■ **Exercise input**

Lemma total_le f g n : (forall h, (h < n)%nat -> f h <= g h) -> total f n <= total g n.
Proof. induction n as [|n IH]; intros Hfg; cbn; [lia|]. pose proof (Hfg n ltac:(lia)). specialize (IH (fun h Hh => Hfg h ltac:(lia))). lia. Qed.
Lemma total_mono f n m : (forall h, 0 <= f h) -> (n <= m)%nat -> total f n <= total f m.
Proof. intros Hf Hnm. induction Hnm as [|m Hnm IH]; [lia|]. cbn. pose proof (Hf m). lia. Qed.
Lemma total_add f g n : total (fun h => f h + g h) n = total f n + total g n.
Proof. induction n as [|n IH]; cbn; [done|]. rewrite IH. lia. Qed.
Lemma total_app f n m : total f (n + m) = total f n + total (fun h => f (n + h)%nat) m.
Proof. induction m as [|m IH]; [rewrite Nat.add_0_r; cbn; lia|]. rewrite Nat.add_succ_r. cbn. rewrite IH. lia. Qed.
Lemma total_ext f g n : (forall h, (h < n)%nat -> f h = g h) -> total f n = total g n.
Proof. intros Hfg. apply Z.le_antisymm; apply total_le; intros h Hh; rewrite Hfg by done; lia. Qed.
Lemma total_const c n : total (fun _ => c) n = Z.of_nat n * c.
Proof. induction n as [|n IH]; cbn [total]; [lia|]. rewrite IH. lia. Qed.
Lemma total_eras (g : nat -> Z) I k : (0 < I)%nat -> total (fun h => g (h / I)%nat) (k * I) = Z.of_nat I * total g k.
Proof.
  intros HI. induction k as [|k IH]; [cbn; lia|]. rewrite Nat.mul_succ_l, total_app, IH. cbn [total].
  rewrite (total_ext (fun h => g ((k * I + h) / I)%nat) (fun _ => g k)).
  - rewrite total_const. lia.
  - intros h Hh. f_equal. rewrite Nat.add_comm, Nat.div_add by lia. rewrite Nat.div_small by lia. lia.
Qed.
Lemma total_table (g : Z -> Z) (l : list Z) n : g 0 = 0 -> (length l <= n)%nat -> total (fun i => g (nth i l 0)) n = foldr Z.add 0 (map g l).
Proof.
  intros Hg. revert n. induction l as [|x l IH]; intros n Hn; cbn [map foldr].
  - rewrite (total_ext _ (fun _ => 0)), total_const; [lia|]. intros [|h] _; exact Hg.
  - destruct n as [|n]; [cbn in Hn; lia|]. change (S n) with (1 + n)%nat. rewrite total_app. cbn [total]. cbn in Hn.
    rewrite <- (IH n) by lia. cbn. lia.
Qed.

(** *** What is issued *)

Lemma subsidy_parts h : subsidy true h + subsidy false h = reward (era h).
Proof. unfold subsidy. rewrite !main_subsidy. cbn [default from_option]. unfold id. generalize (reward (era h)). intros r. destruct (25000 <=? Z.of_nat h); lia. Qed.
Lemma tenth r : 0 <= r -> 0 <= Z.quot r 10 /\ 10 * Z.quot r 10 <= r.
Proof. intros Hr. split; [by apply Z.quot_pos|by apply Z.mul_quot_le]. Qed.
Lemma tenth_range i : 0 <= Z.quot (reward i) 10 <= 10 * COIN.
Proof. pose proof (reward_range i) as Hr. revert Hr. generalize (reward i). unfold COIN. intros r Hr. pose proof (tenth r ltac:(lia)). lia. Qed.
Lemma subsidy_range part h : 0 <= subsidy part h <= 100 * COIN.
Proof.
  unfold subsidy. rewrite main_subsidy. cbn [default from_option]. unfold id. pose proof (reward_range (era h)) as Hr. revert Hr.
  generalize (reward (era h)). unfold COIN. intros r Hr. pose proof (tenth r ltac:(lia)). destruct part, (25000 <=? Z.of_nat h); lia.
Qed.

■ **About this task**
Retype exactly the lines of the data above that fall between the line with "Lemma total_ext f" and the line with "Proof. induction n as [|n IH]; cbn [total];", inclusive, and add nothing.

■ **Answer for the task**
Lemma total_ext f g n : (forall h, (h < n)%nat -> f h = g h) -> total f n = total g n.
Proof. intros Hfg. apply Z.le_antisymm; apply total_le; intros h Hh; rewrite Hfg by done; lia. Qed.
Lemma total_const c n : total (fun _ => c) n = Z.of_nat n * c.
Proof. induction n as [|n IH]; cbn [total]; [lia|]. rewrite IH. lia. Qed.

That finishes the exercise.